> EXERCISE MATERIAL:

Lemma acquire_in_spec now h p out ls : p ≠ 0 → Forall lock_ok ls →
  match acquire_in now h p out ls with
  | Ok (ls', l) =>
      Forall lock_ok ls' ∧ (holder ls h = None ∨ holder ls h = Some p) ∧
      ∀ h', holder ls' h' = if bool_decide (h' = h) then Some p else holder ls h'
  | Err e => e = "already locked" ∧ ∃ q, holder ls h = Some q ∧ q ≠ p
  end.
Proof.
  intros Hp Hok. induction Hok as [|l ls Hl0 Hok IH]; cbn [acquire_in].
  { split_and!; [by repeat constructor|by left|]. intros h'. rewrite holder_cons.
    rewrite (owned_is_locked _ p) by done. cbn. repeat case_bool_decide; congruence. }
  rewrite (holder_cons h). case_bool_decide as Hh.
  - destruct (is_locked l && negb (lk_pid l =? p)) eqn:El.
    { apply andb_true_iff in El as [-> El]. destruct (Z.eqb_spec (lk_pid l) p); [done|]. eauto. }
    split_and!; [constructor; [by unfold lock_ok|done]| |].
    + destruct (is_locked l); [|by left]. destruct (Z.eqb_spec (lk_pid l) p); [right; congruence|done].
    + intros h'. rewrite !holder_cons, (owned_is_locked (lock_acquire _ _ _ _) p) by done. cbn.
      repeat case_bool_decide; congruence.
  - destruct (acquire_in now h p out ls) as [[ls' a]|e]; [|exact IH].
    destruct IH as (Hok' & Hf & IH). split_and!; [by constructor|exact Hf|].
    intros h'. rewrite !holder_cons, IH. repeat case_bool_decide; congruence.
Qed.

Lemma release_in_spec h p ls : p ≠ 0 → Forall lock_ok ls →
  match release_in h p ls with
  | Ok ls' => Forall lock_ok ls' ∧ holder ls h = Some p ∧
      ∀ h', holder ls' h' = if bool_decide (h' = h) then None else holder ls h'
  | Err e => holder ls h ≠ Some p
  end.
Proof.
  intros Hp Hok. induction Hok as [|l ls Hl Hok IH]; [done|]. cbn [release_in].
  rewrite (holder_cons h). case_bool_decide as Hh.
  - destruct (Z.eqb_spec (lk_pid l) p) as [E|E]; cbn; [|destruct (is_locked l); congruence].
    rewrite (owned_is_locked l p); [|done..|].
    2:{ unfold lock_ok in Hl. destruct (lk_status l); [naive_solver congruence|done]. }
    split_and!; [constructor; done|congruence|].
    intros h'. rewrite !holder_cons. cbn. repeat case_bool_decide; congruence.
  - destruct (release_in h p ls) as [ls'|e]; [|exact IH].
    destruct IH as (Hok' & Hf & IH). split_and!; [by constructor|exact Hf|].
    intros h'. rewrite !holder_cons, IH. repeat case_bool_decide; congruence.
Qed.

(** One operation of a process, on the file and on the table. *)
Inductive LockOp : Type := Acq (now : Z) (hash : string) (pid : Z) (out : option string) | Rel (hash : string) (pid : Z).
Definition op_pid (o : LockOp) : Z := match o with Acq _ _ p _ | Rel _ p => p end.

Definition table_step (o : LockOp) (t : gmap string Z) : gmap string Z * bool :=
  match o with
  | Acq _ h p _ =>
      match t !! h with
      | Some q => if q =? p then (t, true) else (t, false)
      | None => (<[h := p]> t, true)
      end
  | Rel h p => if bool_decide (t !! h = Some p) then (delete h t, true) else (t, false)
  end.

Section lock_refinement.
Variables (to_json : list CommandLock → string) (from_json : string → option (list CommandLock)).
Hypothesis json_roundtrip : ∀ l, from_json (to_json l) = Some l.

Definition file_step (o : LockOp) (f : option string) : option string * bool :=
  match o with
  | Acq now h p out => let '(f', r) := acquire to_json from_json now h p out f in (f', is_ok r)
  | Rel h p => let '(f', r) := release to_json from_json h p f in (f', is_ok r)
  end.

(** The file stands for the table. *)
Definition stands_for (f : option string) (t : gmap string Z) : Prop :=
  ∃ ls, holds from_json f ls ∧ Forall lock_ok ls ∧ ∀ h, holder ls h = t !! h.

Lemma lock_step_simulates o f t : op_pid o ≠ 0 → stands_for f t →
  (file_step o f).2 = (table_step o t).2 ∧ stands_for (file_step o f).1 (table_step o t).1.
Proof.
  intros Hp (ls & Hf & Hok & Ht). unfold holds in Hf. destruct o as [now h p out|h p]; cbn in *.
  - pose proof (acquire_in_spec now h p out ls Hp Hok) as Hs. unfold acquire. rewrite Hf.
    destruct (acquire_in now h p out ls) as [[ls' l]|e].
    + destruct Hs as (Hok' & Hfree & Hnew). rewrite Ht in Hfree. cbn.
      assert (Hst : ∀ t', (∀ h', t' !! h' = if bool_decide (h' = h) then Some p else t !! h') →
        stands_for (write_json_array to_json ls') t').
      { intros t' Ht'. exists ls'. unfold holds, write_json_array. cbn. rewrite json_roundtrip.
        split_and!; [done|done|]. intros h'. by rewrite Hnew, Ht', Ht. }
      destruct Hfree as [E|E]; rewrite E; cbn; rewrite ?Z.eqb_refl; split; try done; apply Hst;
        intros h'; case_bool_decide; subst; by simplify_map_eq.
    + destruct Hs as (_ & q & Hq & Hne). rewrite Ht in Hq. rewrite Hq. cbn.
      destruct (Z.eqb_spec q p); [done|]. split; [done|]. by exists ls.
  - pose proof (release_in_spec h p ls Hp Hok) as Hs. unfold release. rewrite Hf.
    destruct (release_in h p ls) as [ls'|e].
    + destruct Hs as (Hok' & Hh & Hnew). rewrite Ht in Hh. rewrite bool_decide_true by done. cbn.
      split; [done|]. exists ls'. unfold holds, write_json_array. cbn. rewrite json_roundtrip.
      split_and!; [done|done|]. intros h'. rewrite Hnew, Ht.
      case_bool_decide; subst; by simplify_map_eq.
    + rewrite Ht in Hs. rewrite bool_decide_false by done. cbn. split; [done|]. by exists ls.
Qed.

Fixpoint file_steps (os : list LockOp) (f : option string) : list bool :=
  match os with [] => [] | o :: os' => let '(f', r) := file_step o f in r :: file_steps os' f' end.
Fixpoint table_steps (os : list LockOp) (t : gmap string Z) : list bool :=
  match os with [] => [] | o :: os' => let '(t', r) := table_step o t in r :: table_steps os' t' end.

(** C22: as long as operations do not overlap, the lock file behaves as a table from command to
    holding process: each acquisition and release succeeds exactly when it does on the table, so
    a command is never held by two processes. *)
Theorem lock_store_refines_table os : Forall (λ o, op_pid o ≠ 0) os →
  file_steps os None = table_steps os ∅.
Proof.
  intros Hp. assert (H0 : stands_for None ∅) by (by exists []).
  revert H0. generalize (None : option string) (∅ : gmap string Z).
  induction Hp as [|o os Ho Hp IH]; intros f t Hst; [done|]. cbn.
  destruct (lock_step_simulates o f t Ho Hst) as [Hr Hst'].
  destruct (file_step o f) as [f' r], (table_step o t) as [t' r']. cbn in *. subst. f_equal. by apply IH.
Qed.
End lock_refinement.

(** * The race between the two halves of an operation *)

(** Two processes that read the file before either writes both acquire the command, and the file
    keeps only the second. *)
Example interleaved_double_acquire :
  let read := [] : list CommandLock in
  ∃ l1 l2 w1 w2, acquire_in 1 "build" 10 None read = Ok (w1, l1) ∧
    acquire_in 2 "build" 20 None read = Ok (w2, l2) ∧ holder w2 "build" = Some 20.
Proof. by do 4 eexists. Qed.

(** The same for different commands: the lock written first is lost. *)
Example interleaved_lost_lock :
  ∃ l1 l2 w1 w2, acquire_in 1 "build" 10 None [] = Ok (w1, l1) ∧ acquire_in 2 "test" 20 None [] = Ok (w2, l2) ∧
    holder w1 "build" = Some 10 ∧ holder w2 "build" = None.
Proof. by do 4 eexists. Qed.

(** * The queue refines four first-in-first-out lanes *)

Definition lane (r : Z) (l : list TaskQueueItem) : list TaskQueueItem := filter (λ i, rank_of i = r) l.
Definition lanes (l : list TaskQueueItem) : list TaskQueueItem :=
  lane 0 l ++ lane 1 l ++ lane 2 l ++ lane 3 l.

Lemma insert_by_skip r x l1 l2 :
  Forall (λ i, rank_of i < r) l1 → rank_of x = r → Forall (λ i, r ≤ rank_of i) l2 →
  insert_by (λ a b, rank_of a <=? rank_of b) x (l1 ++ l2) = l1 ++ x :: l2.
Proof.
  intros H1 Hx H2. induction H1 as [|y l1 Hy H1 IH]; cbn.
  - destruct H2 as [|y l2 Hy H2]; [done|]. cbn. by rewrite (proj2 (Z.leb_le _ _)) by lia.
  - rewrite (proj2 (Z.leb_gt _ _)) by lia. by rewrite IH.
Qed.

Lemma lane_ranks r l : Forall (λ i, rank_of i = r) (lane r l).
Proof. apply Forall_forall. intros i [? _]%list_elem_of_filter. done. Qed.

Lemma lane_Forall (P : TaskQueueItem → Prop) r l : (∀ i, rank_of i = r → P i) → Forall P (lane r l).
Proof. intros HP. eapply Forall_impl; [apply lane_ranks|done]. Qed.

Lemma lane_cons r x l : lane r (x :: l) = if bool_decide (rank_of x = r) then x :: lane r l else lane r l.
Proof. unfold lane. rewrite filter_cons. by repeat case_decide. Qed.

Lemma sort_is_lanes l : sort_by_priority l = lanes l.
Proof.
  unfold sort_by_priority, sort_by. induction l as [|x l IH]; [done|]. cbn [foldr]. rewrite IH.
  unfold lanes. rewrite !lane_cons.
  assert (Hx : rank_of x = 3 ∨ rank_of x = 2 ∨ rank_of x = 1 ∨ rank_of x = 0)
    by (unfold rank_of; destruct (it_priority x); cbn; auto).
  destruct Hx as [Er|[Er|[Er|Er]]];
    repeat (case_bool_decide; [try (exfalso; lia)|try (exfalso; lia)]).
  - pose proof (insert_by_skip 3 x (lane 0 l ++ lane 1 l ++ lane 2 l) (lane 3 l)) as E.
    rewrite <- !app_assoc in E. apply E; rewrite ?Forall_app; split_and?; first [done|apply lane_Forall; lia].
  - pose proof (insert_by_skip 2 x (lane 0 l ++ lane 1 l) (lane 2 l ++ lane 3 l)) as E.
    rewrite <- !app_assoc in E. apply E; rewrite ?Forall_app; split_and?; first [done|apply lane_Forall; lia].
  - apply (insert_by_skip 1); rewrite ?Forall_app; split_and?; first [done|apply lane_Forall; lia].
  - apply (insert_by_skip 0 x []); rewrite ?Forall_app; split_and?; first [done|apply lane_Forall; lia].
Qed.

Record Lanes : Type := mkLanes { l_critical : list TaskQueueItem; l_high : list TaskQueueItem;
  l_normal : list TaskQueueItem; l_low : list TaskQueueItem }.
Definition flat (L : Lanes) : list TaskQueueItem := l_critical L ++ l_high L ++ l_normal L ++ l_low L.
Definition lanes_wf (L : Lanes) : Prop :=
  Forall (λ i, rank_of i = 0) (l_critical L) ∧ Forall (λ i, rank_of i = 1) (l_high L) ∧
  Forall (λ i, rank_of i = 2) (l_normal L) ∧ Forall (λ i, rank_of i = 3) (l_low L).

Definition lanes_push (i : TaskQueueItem) (L : Lanes) : Lanes :=
  match it_priority i with
  | Critical => mkLanes (l_critical L ++ [i]) (l_high L) (l_normal L) (l_low L)
  | High => mkLanes (l_critical L) (l_high L ++ [i]) (l_normal L) (l_low L)
  | Normal_ => mkLanes (l_critical L) (l_high L) (l_normal L ++ [i]) (l_low L)
  | Low => mkLanes (l_critical L) (l_high L) (l_normal L) (l_low L ++ [i])
  end.
Definition lanes_pop (L : Lanes) : option (TaskQueueItem * Lanes) :=
  match l_critical L, l_high L, l_normal L, l_low L with
  | i :: r, h, n, l => Some (i, mkLanes r h n l)
  | [], i :: r, n, l => Some (i, mkLanes [] r n l)
  | [], [], i :: r, l => Some (i, mkLanes [] [] r l)
  | [], [], [], i :: r => Some (i, mkLanes [] [] [] r)
  | [], [], [], [] => None
  end.

Lemma lane_same r l : Forall (λ i, rank_of i = r) l → lane r l = l.
Proof. intros Hl. induction Hl as [|x l Hx Hl IH]; [done|]. by rewrite lane_cons, bool_decide_true, IH. Qed.
Lemma lane_other k r l : Forall (λ i, rank_of i = k) l → k ≠ r → lane r l = [].
Proof. intros Hl Hk. induction Hl as [|x l Hx Hl IH]; [done|]. rewrite lane_cons, bool_decide_false, IH; [done|lia]. Qed.
Lemma lane_app r l1 l2 : lane r (l1 ++ l2) = lane r l1 ++ lane r l2.
Proof. apply filter_app. Qed.

Ltac lane_simpl := repeat match goal with
  | H : Forall (λ i, rank_of i = ?k) ?l |- context [lane ?r ?l] =>
      first [rewrite (lane_same r l H) | rewrite (lane_other k r l H) by done]
  end.

Lemma lanes_flat L : lanes_wf L → lanes (flat L) = flat L.
Proof.
  intros (Hc & Hh & Hn & Hl). unfold lanes, flat. rewrite !lane_app.
  lane_simpl. by rewrite !app_nil_r.
Qed.

Lemma lanes_push_flat i L : lanes_wf L →
  sort_by_priority (flat L ++ [i]) = flat (lanes_push i L) ∧ lanes_wf (lanes_push i L).
Proof.
  intros (Hc & Hh & Hn & Hl). rewrite sort_is_lanes. unfold lanes, flat, lanes_push.
  rewrite !lane_app. lane_simpl. unfold lane. rewrite !filter_cons, !filter_nil. unfold rank_of.
  destruct (it_priority i) eqn:Ep; cbn; rewrite !app_nil_r; unfold lanes_wf; cbn;
    rewrite ?Forall_app, ?Forall_singleton; unfold rank_of; rewrite ?Ep; split_and!; try done;
    by rewrite <- ?app_assoc.
Qed.
(* ===== verification/SmartMerge.v ===== *)
(** Three-way merges (sharecli-mesh/src/smart_merge.rs): mergiraf where it is installed, [git
    merge-file] on a scratch copy otherwise.  Both tools are parameters that may change files; the
    files are a map from path to contents. *)
From S2P Require Import Prelude.

Abbreviation Files := (gmap path (list byte)) (only parsing).

Record MergeResult : Type := mkMerge {
  success : bool; conflicts : list string; output : string; used_mergiraf : bool;
}.
Definition clean (out : string) (m : bool) : MergeResult := mkMerge true [] out m.
Definition conflicted (out : string) (m : bool) : MergeResult := mkMerge false [] out m.

Record SmartMerger : Type := mkMerger { mergiraf_binary : option path; fallback_to_git : bool }.
Definition merger_new : SmartMerger := mkMerger None true.
Definition with_mergiraf_binary (p : path) (m : SmartMerger) : SmartMerger := mkMerger (Some p) (fallback_to_git m).
Definition without_git_fallback (m : SmartMerger) : SmartMerger := mkMerger (mergiraf_binary m) false.

(** A finished tool: its exit code, none when a signal ended it, and its output. *)
Record ToolOut : Type := mkTool { code : option Z; stdout : list byte; stderr : list byte }.

Section merge.
(** The tools, each over its file arguments; [Err] when it cannot be started. *)
Variable run_mergiraf_tool : path → path → path → path → path → Files → Files * result ToolOut string.
Variable run_git_tool : path → path → path → Files → Files * result ToolOut string.
(** The first [mergiraf] of the search path; the name of the scratch copy beside the output;
    lossy decoding; and which of the file operations fail. *)
Variable which_mergiraf : option path.
Variable scratch_for : path → path.
Variable from_utf8_lossy : list byte → string.
Variables (parent_fails write_fails remove_fails : bool).
Variable copy_fails : path → path → bool.

Definition fs_copy (src dst : path) (fs : Files) : Files * result unit string :=
  if copy_fails src dst then (fs, Err "copy failed")
  else match fs !! src with
       | Some b => (<[dst := b]> fs, Ok tt)
       | None => (fs, Err "No such file or directory")
       end.
Definition fs_write (p : path) (b : list byte) (fs : Files) : Files :=
  if write_fails then fs else <[p := b]> fs.
Definition fs_remove (p : path) (fs : Files) : Files := if remove_fails then fs else delete p fs.

Definition mergiraf_path (m : SmartMerger) : option path :=
  match mergiraf_binary m with Some p => Some p | None => which_mergiraf end.

Definition combined (o : ToolOut) : string := from_utf8_lossy (stdout o) +:+ from_utf8_lossy (stderr o).

(** Keep what the tool printed when it wrote no file. *)
Definition keep_stdout (out : path) (o : ToolOut) (fs : Files) : Files :=
  if bool_decide (fs !! out = None) && negb (bool_decide (stdout o = [])) then fs_write out (stdout o) fs else fs.

Definition run_mergiraf (bin base ours theirs out : path) (fs : Files) : Files * MergeResult :=
  match run_mergiraf_tool bin base ours theirs out fs with
  | (fs1, Ok o) =>
      match code o with
      | Some 0 => (keep_stdout out o fs1, clean (combined o) true)
      | Some 1 => (keep_stdout out o fs1, conflicted (combined o) true)
      | _ => (fs1, mkMerge false [] (combined o) false)
      end
  | (fs1, Err e) => (fs1, mkMerge false [] e false)
  end.

Definition tempfile_in_parent (out ours : path) (fs : Files) : Files * result path string :=
  if parent_fails then (fs, Err "create_dir_all failed")
  else let '(fs1, r) := fs_copy ours (scratch_for out) fs in
       (fs1, match r with Ok _ => Ok (scratch_for out) | Err e => Err e end).

Definition run_git_fallback (base ours theirs out : path) (fs : Files) : Files * MergeResult :=
  match tempfile_in_parent out ours fs with
  | (fs1, Err e) => (fs1, mkMerge false [] e false)
  | (fs1, Ok scratch) =>
      match run_git_tool scratch base theirs fs1 with
      | (fs2, Ok o) =>
          match fs_copy scratch out fs2 with
          | (fs3, Ok _) =>
              (fs_remove scratch fs3,
               if bool_decide (code o = Some 0) then clean (combined o) false else conflicted (combined o) false)
          | (fs3, Err e) => (fs_remove scratch fs3, mkMerge false [] e false)
          end
      | (fs2, Err e) => ((fs_copy ours out (fs_remove scratch fs2)).1, mkMerge false [] e false)
      end
  end.

Definition merge (m : SmartMerger) (base ours theirs out : path) (fs : Files) : Files * MergeResult :=
  match mergiraf_path m with
  | Some bin =>
      let '(fs1, r) := run_mergiraf bin base ours theirs out fs in
      if used_mergiraf r || negb (fallback_to_git m) then (fs1, r)
      else run_git_fallback base ours theirs out fs1
  | None =>
      if negb (fallback_to_git m)
      then (fs, mkMerge false [] "mergiraf unavailable and fallback disabled" false)
      else run_git_fallback base ours theirs out fs
  end.

(** * What a merge does to the inputs *)

(** The tools write only where they are told: mergiraf its output, git the scratch copy. *)
Hypothesis mergiraf_writes_output : ∀ bin b o t out fs p, p ≠ out →
  (run_mergiraf_tool bin b o t out fs).1 !! p = fs !! p.
Hypothesis git_writes_scratch : ∀ s b t fs p, p ≠ s → (run_git_tool s b t fs).1 !! p = fs !! p.

Lemma fs_copy_other src dst fs p : p ≠ dst → (fs_copy src dst fs).1 !! p = fs !! p.
Proof.
  intros Hp. unfold fs_copy. destruct (copy_fails src dst); [done|]. destruct (fs !! src); [|done].
  cbn. by rewrite lookup_insert_ne.
Qed.
Lemma fs_remove_other q fs p : p ≠ q → fs_remove q fs !! p = fs !! p.
Proof. intros Hp. unfold fs_remove. destruct remove_fails; [done|]. by rewrite lookup_delete_ne. Qed.

Lemma run_mergiraf_other bin base ours theirs out fs p : p ≠ out →
  (run_mergiraf bin base ours theirs out fs).1 !! p = fs !! p.
Proof.
  intros Hp. unfold run_mergiraf. pose proof (mergiraf_writes_output bin base ours theirs out fs p Hp) as Hw.
  destruct (run_mergiraf_tool _ _ _ _ _ _) as [fs1 [o|e]]; [|done]. cbn in Hw.
  assert (Hk : keep_stdout out o fs1 !! p = fs1 !! p).
  { unfold keep_stdout, fs_write. destruct (_ && _), write_fails; try done. by rewrite lookup_insert_ne. }
  destruct (code o) as [[|[]|]|]; cbn; congruence.
Qed.

Lemma run_git_fallback_other base ours theirs out fs p : p ≠ out → p ≠ scratch_for out →
  (run_git_fallback base ours theirs out fs).1 !! p = fs !! p.
Proof.
  intros Ho Hs. unfold run_git_fallback, tempfile_in_parent. destruct parent_fails; [done|].
  pose proof (fs_copy_other ours (scratch_for out) fs p Hs) as H1.
  destruct (fs_copy ours (scratch_for out) fs) as [fs1 [[]|e]]; [|done]. cbn in H1.
  pose proof (git_writes_scratch (scratch_for out) base theirs fs1 p Hs) as H2.
  destruct (run_git_tool _ _ _ _) as [fs2 [o|e]]; cbn in H2.
  - pose proof (fs_copy_other (scratch_for out) out fs2 p Ho) as H3.
    destruct (fs_copy (scratch_for out) out fs2) as [fs3 [|]]; cbn in *; rewrite fs_remove_other by done; congruence.
  - cbn. rewrite fs_copy_other, fs_remove_other by done. congruence.
Qed.

(** Whatever the tools return and whichever file operation fails, a merge changes nothing but
    its output and its scratch copy: the three inputs and every other file keep their contents. *)
Theorem merge_keeps_inputs m base ours theirs out fs p : p ≠ out → p ≠ scratch_for out →
  (merge m base ours theirs out fs).1 !! p = fs !! p.
Proof.
  intros Ho Hs. unfold merge. destruct (mergiraf_path m) as [bin|].
  - pose proof (run_mergiraf_other bin base ours theirs out fs p Ho) as H1.
    destruct (run_mergiraf bin base ours theirs out fs) as [fs1 r]. cbn in H1.
    destruct (_ || _); [done|]. by rewrite run_git_fallback_other.
  - destruct (negb _); [done|]. by apply run_git_fallback_other.
Qed.

(** The scratch copy is gone after every path, when files can be removed. *)
Lemma scratch_removed base ours theirs out fs : remove_fails = false → scratch_for out ≠ out →
  fs !! scratch_for out = None →
  (run_git_fallback base ours theirs out fs).1 !! scratch_for out = None.
Proof.
  intros Hr Hne Hfresh. unfold run_git_fallback, tempfile_in_parent. destruct parent_fails; [done|].
  assert (Hrm : ∀ f, fs_remove (scratch_for out) f !! scratch_for out = None).
  { intros f. unfold fs_remove. rewrite Hr. apply lookup_delete_eq. }
  unfold fs_copy at 1. destruct (copy_fails _ _); [done|]. destruct (fs !! ours); [|done].
  destruct (run_git_tool _ _ _ _) as [fs2 [o|e]].
  - destruct (fs_copy (scratch_for out) out fs2) as [fs3 [|]]; apply Hrm.
  - cbn. rewrite fs_copy_other by done. apply Hrm.
Qed.

(** No merge names a conflicting path, conflicted or not. *)
Lemma conflicts_always_empty m base ours theirs out fs :
  conflicts (merge m base ours theirs out fs).2 = [].
Proof.
  assert (Hg : ∀ f, conflicts (run_git_fallback base ours theirs out f).2 = []).
  { intros f. unfold run_git_fallback. repeat case_match; done. }
  unfold merge, run_mergiraf. repeat case_match; simplify_eq/=; try done; apply Hg.
Qed.
End merge.

(** * A concrete merge *)

Module DemoMerge.
Definition file (n : string) : path := [RootDir; Normal n].
Definition fs0 : gmap path (list byte) :=
  {[ file "base" := [x61]; file "ours" := [x62]; file "theirs" := [x63] ]}.
(** A git that concatenates the two sides and reports a conflict. *)
Definition demo_git (s b t : path) (fs : gmap path (list byte)) : gmap path (list byte) * result ToolOut string :=
  (<[s := default [] (fs !! s) ++ default [] (fs !! t)]> fs, Ok (mkTool (Some 1) [] [])).
Definition no_mergiraf (bin b o t out : path) (fs : gmap path (list byte))
  : gmap path (list byte) * result ToolOut string := (fs, Ok (mkTool (Some 0) [] [])).
Definition scratch (out : path) : path := out ++ [Normal ".scratch"].
Definition demo_merge (which : option path) : gmap path (list byte) * MergeResult :=
  merge no_mergiraf demo_git which scratch (λ _, EmptyString) false false false (λ _ _, false) merger_new
    (file "base") (file "ours") (file "theirs") (file "out") fs0.

Lemma merge_keeps_inputs_witness :
  (demo_merge None).1 !! file "ours" = Some [x62] ∧ (demo_merge None).1 !! file "out" = Some [x62; x63].
Proof.
  split; [|by vm_compute]. unfold demo_merge. rewrite merge_keeps_inputs; [by vm_compute| | |done|done].
  - done.
  - intros s b t fs p Hp. cbn. by rewrite lookup_insert_ne.
Defined.

(** A mergiraf that exits with 0 and writes nothing counts as a clean merge without a result. *)
Example clean_without_output :
  success (demo_merge (Some (file "mergiraf"))).2 = true ∧ (demo_merge (Some (file "mergiraf"))).1 !! file "out" = None.
Proof. by vm_compute. Qed.
End DemoMerge.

> TASK REQUIREMENTS:
Lines of the listing that include the string "MergeResult" are to be counted; state that count alone.

> ANSWER TO THE EXERCISE:
7